-- Opening Marker --
(** ** The protocol

[response.created] and [response.in_progress] come first. Items are added at the indices 0, 1, 2, ...;
a reasoning item that is done may be added again at its index. Everything about an item comes while it
is open and in its order: a part is added, its increments follow, then the text is done, the part is
done, the item is done; a call has increments and one end of its arguments. The events of a message
and of a reasoning name the id it was added with; those of a call do so when the reading is [strict], and
are told apart by their index alone otherwise. All items are done when the terminal event comes, and
nothing follows it. A stream that fails before anything was sent is its terminal event alone. *)

Inductive Kind : Type := KMessage | KReasoning | KCall.
Inductive Stage : Type := Added | PartOpen | PayloadDone | PartClosed.
Inductive Phase : Type := Silent | Announced | Running | Ended.
#[export] Instance Kind_eq_dec : EqDecision Kind.
Proof. solve_decision. Defined.
#[export] Instance Stage_eq_dec : EqDecision Stage.
Proof. solve_decision. Defined.
#[export] Instance Phase_eq_dec : EqDecision Phase.
Proof. solve_decision. Defined.

Record Item : Type := { it_kind : Kind; it_id : string; it_stage : Stage }.
#[export] Instance Item_eq_dec : EqDecision Item.
Proof. solve_decision. Defined.

Record Protocol : Type := {
  p_phase : Phase;
  p_next : Z;
  p_open : gmap Z Item;
  p_closed : gmap Z Kind;
}.

Definition p_init : Protocol := {| p_phase := Silent; p_next := 0; p_open := ∅; p_closed := ∅ |}.

Definition kind_of (o : OutputItem) : Kind :=
  if bool_decide (o.(o_type) = "message") then KMessage
  else if bool_decide (o.(o_type) = "reasoning") then KReasoning
  else KCall.

Section protocol.
Context (strict : bool).

(** What a reader sees of the id of a call. *)
Definition id_seen (id : string) : string := if strict then id else "".
Definition added_item (o : OutputItem) : Item :=
  {| it_kind := kind_of o; it_id := match kind_of o with KCall => id_seen o.(o_id) | _ => o.(o_id) end;
     it_stage := Added |}.

Definition p_with (ph : Phase) (p : Protocol) : Protocol :=
  {| p_phase := ph; p_next := p.(p_next); p_open := p.(p_open); p_closed := p.(p_closed) |}.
-- Closing Marker --
** What to do **
Copy all lines from the material that include "Inductive".

** Exercise output **
Inductive Kind : Type := KMessage | KReasoning | KCall.
Inductive Stage : Type := Added | PartOpen | PayloadDone | PartClosed.
Inductive Phase : Type := Silent | Announced | Running | Ended.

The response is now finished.